Ron Jans, entraîneur du FC Utrecht : « Je veux toujours défendre mon peuple »

Accélérez un peu, puis mettez le corps entre les deux, hé. Alors que la sélection du FC Utrecht se réunit pour l’échauffement, l’entraîneur Ron Jans donne le coup d’envoi avec un grand sourire à un joueur qui dribble sans méfiance. Un instant plus tard, il se tient debout, les jambes écartées, pointant et applaudissant un rondo, sa veste d’entraînement zippée pour se protéger de la pluie battante.

Il s’agit de l’entraînement le plus important en vue du match de dimanche contre l’Ajax (12h15). Jans a élaboré le plan de match quelques jours plus tôt avec son équipe, mais en raison d’engagements internationaux, la sélection des matchs n’est entièrement assemblée sur le terrain d’entraînement que deux jours avant le coup d’envoi. Au bout de vingt minutes, une poignée de journalistes doivent partir, puis Jans expliquera à ses joueurs quelle est la stratégie contre l’Ajax et qui la mettra en œuvre.

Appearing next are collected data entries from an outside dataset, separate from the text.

Lemma addUsedPiece_count piece s :
  countInFlightPiece (addUsedPiece piece s) = S (countInFlightPiece s)
  ∧ _bitfieldMan (addUsedPiece piece s) = _bitfieldMan s.
Proof.
  unfold addUsedPiece, countInFlightPiece. cbv zeta. simpl. split; [|done].
  rewrite length_app. simpl. rewrite length_take, length_drop. lia.
Qed.

Lemma markPrefixDone_remainder len s :
  0 < Z.to_nat (len `mod` BitfieldMan.getBlockLength (_bitfieldMan s) / Piece.BLOCK_LENGTH) →
  countInFlightPiece (markPrefixDone len s) = S (countInFlightPiece s).
Proof.
  intros Hr. unfold markPrefixDone. cbv zeta.
  rewrite (bool_decide_eq_true_2 _ Hr).
  match goal with |- countInFlightPiece (let '(h, s2) := alloc ?p ?s1 in _) = _ =>
    change (countInFlightPiece (addUsedPiece (alloc p s1).1 (alloc p s1).2)
            = S (countInFlightPiece s)) end.
  rewrite (proj1 (addUsedPiece_count _ _)). unfold countInFlightPiece. simpl.
  by case_bool_decide.
Qed.

(** What [markPiecesDone] does to the in-flight container, branch by
    branch; it never touches the in-use bitmap. *)
Lemma markPiecesDone_count len s :
  BitfieldMan.useBitfield (_bitfieldMan (markPiecesDone len s))
  = BitfieldMan.useBitfield (_bitfieldMan s)
  ∧ countInFlightPiece (markPiecesDone len s)
    = if bool_decide (len = getTotalLength s) then countInFlightPiece s
      else if bool_decide (len = 0%Z) then 0
      else if bool_decide
                (0 < Z.to_nat (len `mod` BitfieldMan.getBlockLength (_bitfieldMan s)
                               / Piece.BLOCK_LENGTH))
           then S (countInFlightPiece s)
           else countInFlightPiece s.
Proof.
  unfold markPiecesDone, getTotalLength.
  case_bool_decide as Htl; [done|]. case_bool_decide as Hz; [done|].
  split; [apply markPrefixDone_useBitfield|].
  case_bool_decide as Hr; [by apply markPrefixDone_remainder|].
  unfold markPrefixDone. cbv zeta. rewrite (bool_decide_eq_false_2 _ Hr).
  by case_bool_decide.
Qed.

Lemma addInFlightPiece_count pieces s :
  countInFlightPiece (addInFlightPiece pieces s) = countInFlightPiece s + length pieces.
Proof.
  unfold addInFlightPiece, countInFlightPiece. simpl.
  by rewrite sort_Permutation, length_app.
Qed.

Section Sequences.
Context `{PieceSelector}.

Lemma trace_ok_take ok cs : ∀ n s,
  trace_ok ok cs s = true → trace_ok ok (take n cs) s = true.
Proof.
  induction cs as [|c cs IH]; intros n s Hok; destruct n as [|n]; simpl in *; try done.
  apply andb_true_iff in Hok as [-> Hcs]. simpl. by apply IH.
Qed.

(** C1 (as amended): along a sequence of calls with in-range arguments on
    a new storage, no piece is both held and in use after any of the calls,
    provided that [checkOutPiece(i)] is called only while piece [i] is not
    held, and that [setBitfield], [markAllPiecesDone] and [markPiecesDone]
    of a non-zero length set no have bit of a piece in use: none of the
    pieces of the bitmap given, none at all, and none of the pieces that the
    length covers in full.  Every selecting [getMissingPiece] variant,
    [completePiece], [cancelPiece], [markPieceMissing] and
    [markPiecesDone(0)] keep it without a proviso. *)
Theorem exclusive_after_every_call (ctx : DownloadContext) (cs : list call) :
  (0 < getPieceLength ctx)%Z → (0 ≤ getTotalLength_ctx ctx)%Z →
  trace_ok exclusive_ok cs (new ctx) = true →
  ∀ n i, hasPiece i (run (take n cs) (new ctx))
         && isPieceUsed i (run (take n cs) (new ctx)) = false.
Proof.
  intros Hbl Htl Hok n. apply exclusive_run_from.
  - by apply wf_new.
  - apply exclusive_new.
  - by apply trace_ok_take.
Qed.

(** C2 (as amended): along a sequence of calls on a new storage in which
    pieces enter the in-flight container through a checkout only
    ([checkOutPiece] of a piece not held, or a selecting [getMissingPiece]
    variant) and leave it together with their in-use bit ([completePiece];
    [cancelPiece] outside end-game of a piece without progress), and have
    bits are set in bulk while no piece is in use, the container has as many
    pieces as the in-use bitmap has bits set after every call.
    [markPiecesDone(L)] never touches the in-use bitmap; it puts one piece
    into the container when [L] is neither the total length nor 0 and the
    remainder of [L] by the piece length covers at least one block of
    16 KiB, empties the container for [L = 0], and leaves it as it is
    otherwise.  [addInFlightPiece] puts the pieces it is given into the
    container and sets no in-use bit. *)
Theorem inFlight_count_after_every_call (ctx : DownloadContext) (cs : list call) :
  (0 < getPieceLength ctx)%Z → (0 ≤ getTotalLength_ctx ctx)%Z →
  trace_ok inStep_ok cs (new ctx) = true →
  (∀ n, countInFlightPiece (run (take n cs) (new ctx))
        = popcount (BitfieldMan.useBitfield (_bitfieldMan (run (take n cs) (new ctx)))))
  ∧ (∀ len s,
       BitfieldMan.useBitfield (_bitfieldMan (markPiecesDone len s))
       = BitfieldMan.useBitfield (_bitfieldMan s)
       ∧ countInFlightPiece (markPiecesDone len s)
         = if bool_decide (len = getTotalLength s) then countInFlightPiece s
           else if bool_decide (len = 0%Z) then 0
           else if bool_decide
                     (0 < Z.to_nat (len `mod` BitfieldMan.getBlockLength (_bitfieldMan s)
                                    / Piece.BLOCK_LENGTH))
                then S (countInFlightPiece s)
                else countInFlightPiece s)
  ∧ (∀ pieces s,
       countInFlightPiece (addInFlightPiece pieces s)
       = countInFlightPiece s + length pieces
       ∧ BitfieldMan.useBitfield (_bitfieldMan (addInFlightPiece pieces s))
         = BitfieldMan.useBitfield (_bitfieldMan s)).
Proof.
  intros Hbl Htl Hok. split; [|split].
  - intros n. apply inStep_count, inStep_run_from.
    + by apply wf_new.
    + apply exclusive_new.
    + apply inStep_new.
    + by apply trace_ok_take.
  - intros len s. apply markPiecesDone_count.
  - intros pieces s. split; [apply addInFlightPiece_count|done].
Qed.
(** ** The shape of the command table *)

(** X26: every command has a [runIn] member for exactly one context, its
    native one, and no [invokeFrom] member for that context; seven shims are
    defined in all, and a command reached from its native context runs its
    native handler inline. *)
Theorem X26_command_table (c : CommandName) (ctx : ExecutionContext) :
  (is_Some (runIn c ctx) <-> ctx = nativeContext c) /\
  (is_Some (invokeFrom c ctx) -> ctx <> nativeContext c) /\
  (is_Some (invokeFrom c ctx) <->
   In (c, ctx)
     [ (openOptionsPage, GlobalContentScript);
       (getSettings, GlobalContentScript);
       (setSettings, GlobalContentScript);
       (toggleRecording, BackgroundServiceWorker);
       (toggleRecording, Popup);
       (cancelRecording, BackgroundServiceWorker);
       (cancelRecording, Popup) ]) /\
  (exists fn, runIn c (nativeContext c) = Some fn /\
     forall args, invoke c (nativeContext c) args = fn args).
Proof.
  split; [apply runIn_native |].
  split.
  { intros [fn Hfn] ->. rewrite invokeFrom_not_native in Hfn. discriminate. }
  split; [apply invokeFrom_defined |].
  destruct c; eexists; split; reflexivity.
Qed.

Lemma X26_command_table_witness :
  Popup <> nativeContext toggleRecording.
Proof.
  apply (proj1 (proj2 (X26_command_table toggleRecording Popup))).
  eexists. reflexivity.
Defined.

Il a l’air détendu. Jans (65 ans) est de loin l’entraîneur le plus expérimenté sur les terrains néerlandais. Jans a été l’entraîneur-chef de 575 matches d’Eredivisie. Seuls Han Berger et Bert Jacobs, entraîneurs d’un autre siècle, peuvent se targuer d’un palmarès plus étoffé.

Pourtant, la situation au FC Utrecht est en un sens nouvelle pour lui. Jans, qui a succédé début septembre à l’entraîneur licencié Michael Silberbauer, est en dernière position. Après un bon départ, une victoire à Heracles (3-1), les trois derniers matches sous sa direction ont été perdus contre Almere City, Volendam et NEC, des clubs aux moyens financiers, à l’ambition et aux supporters nettement inférieurs à ceux du FC Utrecht. Ce n’est qu’avec le prochain adversaire de l’Ajax, seizième de la compétition, que la différence entre les attentes et la réalité est plus grande.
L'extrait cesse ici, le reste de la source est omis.